**ASSIGNED TASK:** Scan the records beneath this line for the line holding "else r ∈ all_pages (PHYSTOP" and the line holding "assert (0 <", then transcribe exactly those two and all lines between.

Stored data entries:
(** ** The allocator's contract over any run *)

(** A step of its clients: a call of kalloc, or a call of kfree on a page they
    own; [live] are the pages they own. *)
Inductive kstep : vmst * list Z -> vmst * list Z -> Prop :=
| ks_alloc s live r s' :
    kalloc s = Ok (r, s') -> kstep (s, live) (s', if decide (r = 0) then live else r :: live)
| ks_free s live pa s' :
    pa ∈ live -> kfree pa s = Ok (tt, s') -> kstep (s, live) (s', filter (.≠ pa) live).

Definition partition_ok (st : vmst * list Z) : Prop :=
  exists free, kmem_ok (fst st) free /\ free ++ snd st ≡ₚ all_pages.

Lemma all_pages_page a : a ∈ all_pages -> page a.
Proof. intros (i & -> & Hi)%list_elem_of_fmap. apply elem_of_seq in Hi. apply page_no_page. lia. Qed.

Lemma filter_remove (pa : Z) (l : list Z) : NoDup l -> pa ∈ l -> pa :: filter (.≠ pa) l ≡ₚ l.
Proof.
  induction l as [|b l IH]; intros Hnd Hin; [by apply not_elem_of_nil in Hin|].
  apply NoDup_cons in Hnd as [Hb Hnd]. rewrite filter_cons. destruct (decide (b ≠ pa)) as [Hne|Heq].
  - apply elem_of_cons in Hin as [->|Hin]; [done|]. by rewrite Permutation_swap, IH.
  - apply dec_stable in Heq as ->. f_equiv. clear IH Hin Hnd. induction l as [|c l IH]; [done|].
    apply not_elem_of_cons in Hb as [H1 H2]. rewrite filter_cons, decide_True by done. by rewrite IH.
Qed.

Lemma partition_free free live : free ++ live ≡ₚ all_pages -> NoDup (free ++ live).
Proof. intros ->. apply NoDup_all_pages. Qed.

Lemma partition_step st st' : partition_ok st -> kstep st st' -> partition_ok st'.
Proof.
  intros (free & Hk & Hp) Hs. destruct Hs as [s live r s' Ha|s live pa s' Hin Hf]; simpl in Hk, Hp.
  - destruct (kalloc_ok s free Hk) as (m & f & H1 & H2 & _). rewrite H1 in Ha.
    apply Ok_pair_inj in Ha as [<- <-]. exists (tail free). split; [exact H2|].
    destruct free as [|a free]; simpl in *.
    + exact Hp.
    + assert (page a) as Hpa by (apply all_pages_page; rewrite <- Hp; by left).
      rewrite decide_False by (by apply page_nonzero). by rewrite <- Permutation_middle.
  - pose proof (partition_free _ _ Hp) as Hnd. apply NoDup_app in Hnd as (_ & Hdisj & Hndl).
    assert (page pa) as Hpa by (apply all_pages_page; rewrite <- Hp; apply elem_of_app; by right).
    destruct (kfree_ok s free pa Hk Hpa) as (m & H1 & H2 & _); [intros H; by apply (Hdisj pa)|].
    rewrite H1 in Hf. apply Ok_pair_inj in Hf as [_ <-]. exists (pa :: free). split; [exact H2|].
    simpl. rewrite <- Hp, Permutation_middle. by rewrite filter_remove.
Qed.
End Specs.
End Kalloc.

(** ** Theorems *)

(** C14: from boot on, in any run in which clients free only pages they own, the
    free list and the owned pages are together exactly the pages between the
    kernel image and PHYSTOP, each once; both routines return without panic;
    kalloc returns 0 only when every page is owned and otherwise a page nobody
    owns, filled with junk, changing no byte outside it; and kfree changes no
    byte outside the page it is given. *)
Theorem kalloc_partition kend s0 s live :
  0 < kend <= PHYSTOP -> cpu_wf (vm_cpu s0) -> freelist s0 = 0 ->
  (exists s1, kinit kend s0 = Ok (tt, s1) /\ rtc (kstep kend) (s1, []) (s, live)) ->
  exists free, free ++ live ≡ₚ all_pages kend /\ NoDup (all_pages kend) /\
    (exists r s', kalloc s = Ok (r, s') /\
       if decide (r = 0) then live ≡ₚ all_pages kend /\ ram s' = ram s
       else r ∈ all_pages kend /\ r ∉ live /\ filled r 5 (ram s') /\ same_but r (ram s) (ram s')) /\
    (forall pa, pa ∈ live -> exists s', kfree kend pa s = Ok (tt, s') /\ freelist s' = pa /\
       same_but pa (ram s) (ram s')).
Proof.
  intros [Hk1 Hk2] Hc Hf (s1 & Hi & Hrun).
  assert (partition_ok kend (s, live)) as (free & Hk & Hp).
  { destruct (kinit_ok kend Hk1 Hk2 s0 Hc Hf) as (s' & Hi' & Hok). rewrite Hi in Hi'.
    apply Ok_pair_inj in Hi' as [_ <-].
    refine (rtc_ind_l (fun x => partition_ok kend x -> partition_ok kend (s, live)) (s, live) _ _ _ Hrun _).
    - done.
    - intros x y Hxy _ IH Hx. apply IH. by eapply partition_step.
    - exists (reverse (all_pages kend)). split; [exact Hok|]. simpl. by rewrite app_nil_r, reverse_Permutation. }
  simpl in Hk, Hp. exists free. split; [done|]. split; [apply NoDup_all_pages; lia|].
  pose proof (partition_free kend _ _ Hp) as (_ & Hdisj & Hndl)%NoDup_app. split.
  - destruct (kalloc_ok kend Hk1 s free Hk) as (m & f & H1 & H2 & H3). eexists _, _. split; [exact H1|].
    destruct free as [|a free]; cbn [hd ram]; [by rewrite decide_True|]. destruct H3 as [H3 H4].
    assert (page kend a) as Hpa by (apply all_pages_page; [done|done|]; rewrite <- Hp; by left).
    rewrite decide_False by (by apply (page_nonzero kend)). split; [rewrite <- Hp; by left|].
    split; [apply Hdisj; by left|done].
  - intros pa Hin. destruct (kfree_ok kend Hk1 s free pa Hk) as (m & H1 & H2 & H3).
    + apply all_pages_page; [done|done|]. rewrite <- Hp. apply elem_of_app. by right.
    + intros H. by apply (Hdisj pa).
    + eexists. split; [exact H1|]. done.
Qed.

(** Two free pages below PHYSTOP; one of them is handed out. *)
Definition kalloc_demo : vmst :=
  mkVmst (fun _ => 0) (initlock "") 0 (mkCpu None 0 false true) 0.

Lemma kalloc_partition_witness :
  exists s, exists free, free ++ [PHYSTOP - PGSIZE] ≡ₚ all_pages (PHYSTOP - 8000) /\
    NoDup (all_pages (PHYSTOP - 8000)) /\
    (exists r s', kalloc s = Ok (r, s') /\
       if decide (r = 0) then [PHYSTOP - PGSIZE] ≡ₚ all_pages (PHYSTOP - 8000) /\ ram s' = ram s
       else r ∈ all_pages (PHYSTOP - 8000) /\ r ∉ [PHYSTOP - PGSIZE] /\ filled r 5 (ram s') /\
         same_but r (ram s) (ram s')) /\
    (forall pa, pa ∈ [PHYSTOP - PGSIZE] -> exists s', kfree (PHYSTOP - 8000) pa s = Ok (tt, s') /\
       freelist s' = pa /\ same_but pa (ram s) (ram s')).
Proof.
  assert (cpu_wf (vm_cpu kalloc_demo)) as Hc by (split; simpl; [lia|done]).
  assert (0 < PHYSTOP - 8000 <= PHYSTOP) as Hk by (unfold PHYSTOP, KERNBASE; lia).
  destruct (kinit_ok (PHYSTOP - 8000) (proj1 Hk) (proj2 Hk) kalloc_demo Hc eq_refl) as (s1 & H1 & Hok).
  destruct (kalloc_ok (PHYSTOP - 8000) (proj1 Hk) s1 _ Hok) as (m & f & H2 & _).
  eexists. apply (kalloc_partition (PHYSTOP - 8000) kalloc_demo _ [PHYSTOP - PGSIZE] Hk Hc eq_refl).
  exists s1. split; [exact H1|]. eapply rtc_once. exact (ks_alloc _ s1 [] _ _ H2).
Defined.
(** One page of uvmunmap(): the frame [fr] mapped there, if any, is freed. *)
Lemma unmap_page s root T L free va do_free :
  as_ok kend s root T L free -> 0 <= va < MAXVA ->
  Forall (page kend) (released do_free 1 va L) -> NoDup (released do_free 1 va L ++ tpages T ++ free) ->
  exists s',
    (let* pte := walk root va 0 in
     if pte =? 0 then mret (inl (u64 (va + PGSIZE)))
     else
       let* e := load pte in
       if negb (has e PTE_V) then mret (inl (u64 (va + PGSIZE)))
       else
         (if do_free =? 0 then mret tt else kfree kend (PTE2PA e)) ;;;
         store_word pte 0 ;;;
         mret (inl (u64 (va + PGSIZE)))) s = Ok (@inl Z unit (u64 (va + PGSIZE)), s') /\
    as_ok kend s' root T (delete (vpath va) L) (released do_free 1 va L ++ free) /\
    keeps (released do_free 1 va L ++ tpages T ++ free) (ram s) (ram s').
Proof.
  intros Has Hva Hpg Hnd. pose proof (ao_tree _ _ _ _ _ _ Has) as Ht.
  rewrite (mbind_Ok _ _ _ _ _ (walk_find kend kend_pos s T L root va Ht (ao_closed _ _ _ _ _ _ Has)
    (ao_root _ _ _ _ _ _ Has) (proj2 Hva))).
  destruct (L !! vpath va) as [e|] eqn:He.
  - destruct (to_leaf_ok _ _ _ _ Ht _ _ He) as (π & i & Hπ & Hl & [q Hq] & _ & Her & Hev).
    change (vpath va) with ([PX 2 va; PX 1 va] ++ [PX 0 va]) in Hπ. apply app_inj_tail in Hπ as [<- _].
    destruct (load_vslot kend kend_pos s T L va q Ht Hq) as (E1 & E2 & E3).
    rewrite (proj2 (Z.eqb_neq _ _)) by done. rewrite mbind_load, E3, He. change (default 0 (Some e)) with e. rewrite Hev. cbn [negb].
    rewrite E1. unfold released in *. cbn [uframes] in *. rewrite He in *. rewrite ?app_nil_r in *.
    destruct (do_free =? 0).
    + rewrite mbind_ret. unfold store_word. rewrite mbind_modify.
      destruct (clear_store s root T L free va q Has Hq) as [A1 A2]. eexists. split; [reflexivity|].
      split; [exact A1|]. simpl. apply (keeps_mono (tpages T)); [|done]. intros p Hp. apply elem_of_app. by left.
    + apply Forall_cons in Hpg as [Hpg _]. cbn [app] in Hnd. apply NoDup_cons in Hnd as [Hni _].
      destruct (kfree_as s root T L free (PTE2PA e) Has Hpg Hni) as (s1 & H1 & Has1 & Hsb).
      rewrite (mbind_Ok _ _ _ _ _ H1). unfold store_word. rewrite mbind_modify.
      destruct (clear_store s1 root T L _ va q Has1 Hq) as [A1 A2]. eexists. split; [reflexivity|].
      split; [exact A1|]. apply (keeps_trans _ _ (ram s1)).
      * apply (keeps_same_but (PTE2PA e)); [done|by left].
      * apply (keeps_mono (tpages T)); [|done]. intros p Hp. right. apply elem_of_app. by left.
  - assert (released do_free 1 va L = []) as ->.
    { unfold released. cbn [uframes]. rewrite He. by destruct (do_free =? 0). }
    rewrite delete_id by done. exists s. cbn [app]. split; [|split; [done|apply keeps_refl]].
    unfold vslot. destruct (T !! [PX 2 va; PX 1 va]) as [q|] eqn:Hq; [|done].
    destruct (load_vslot kend kend_pos s T L va q Ht Hq) as (E1 & E2 & E3).
    rewrite E1 in *. rewrite (proj2 (Z.eqb_neq _ _)) by done. rewrite mbind_load, E3, He. done.
Qed.
(* ===== verification/VmCopy.v ===== *)
(** * Translation, lazy allocation and copying to user memory

    walkaddr() and vmfault() on the abstract view of an address space, and
    copyout(): what the kernel writes through a page table reaches exactly the
    user bytes it names. *)
From stdpp Require Import base list strings gmap.
From Stdlib Require Import ZArith Lia.
From S2P Require Import Prelude Spinlock CString Riscv Kalloc Vm VmTree VmMap.

(** The page walkaddr() finds for [va], 0 if there is none for the user. *)
Definition trans (L : gmap (list Z) Z) (va : Z) : Z :=
  if MAXVA <=? va then 0
  else
    match L !! vpath va with
    | Some e => if has e PTE_U then PTE2PA e else 0
    | None => 0
    end.
(** The physical address of the user byte [va]. *)
Definition uaddr (L : gmap (list Z) Z) (va : Z) : Z := trans L va + va mod PGSIZE.

(** User frames are pages of their own: not tables, not free, not shared. *)
Record frames_ok (kend : Z) (T L : gmap (list Z) Z) (free : list Z) : Prop := {
  fo_page π e : L !! π = Some e -> has e PTE_U = true ->
    page kend (PTE2PA e) /\ PTE2PA e ∉ tpages T ++ free;
  fo_inj π π' e e' : L !! π = Some e -> L !! π' = Some e' -> has e PTE_U = true -> has e' PTE_U = true ->
    PTE2PA e = PTE2PA e' -> π = π'
}.

(** An address space that took pages from the free list, the pages [fr] as
    user frames. *)
Record extends (kend : Z) (s s' : vmst) (root : Z) (T T' L L' : gmap (list Z) Z) (free free' fr : list Z) : Prop := {
  ex_as : as_ok kend s' root T' L' free';
  ex_tables : T ⊆ T';
  ex_leaves : L ⊆ L';
  ex_pages : tpages T' ++ fr ++ free' ≡ₚ tpages T ++ free;
  ex_keeps : keeps (tpages T ++ free) (ram s) (ram s')
}.

Section Copy.
Context (kend : Z) (kend_pos : 0 < kend).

**OUTPUT FOR THIS TASK:**
       else r ∈ all_pages (PHYSTOP - 8000) /\ r ∉ [PHYSTOP - PGSIZE] /\ filled r 5 (ram s') /\
         same_but r (ram s) (ram s')) /\
    (forall pa, pa ∈ [PHYSTOP - PGSIZE] -> exists s', kfree (PHYSTOP - 8000) pa s = Ok (tt, s') /\
       freelist s' = pa /\ same_but pa (ram s) (ram s')).
Proof.
  assert (cpu_wf (vm_cpu kalloc_demo)) as Hc by (split; simpl; [lia|done]).
  assert (0 < PHYSTOP - 8000 <= PHYSTOP) as Hk by (unfold PHYSTOP, KERNBASE; lia).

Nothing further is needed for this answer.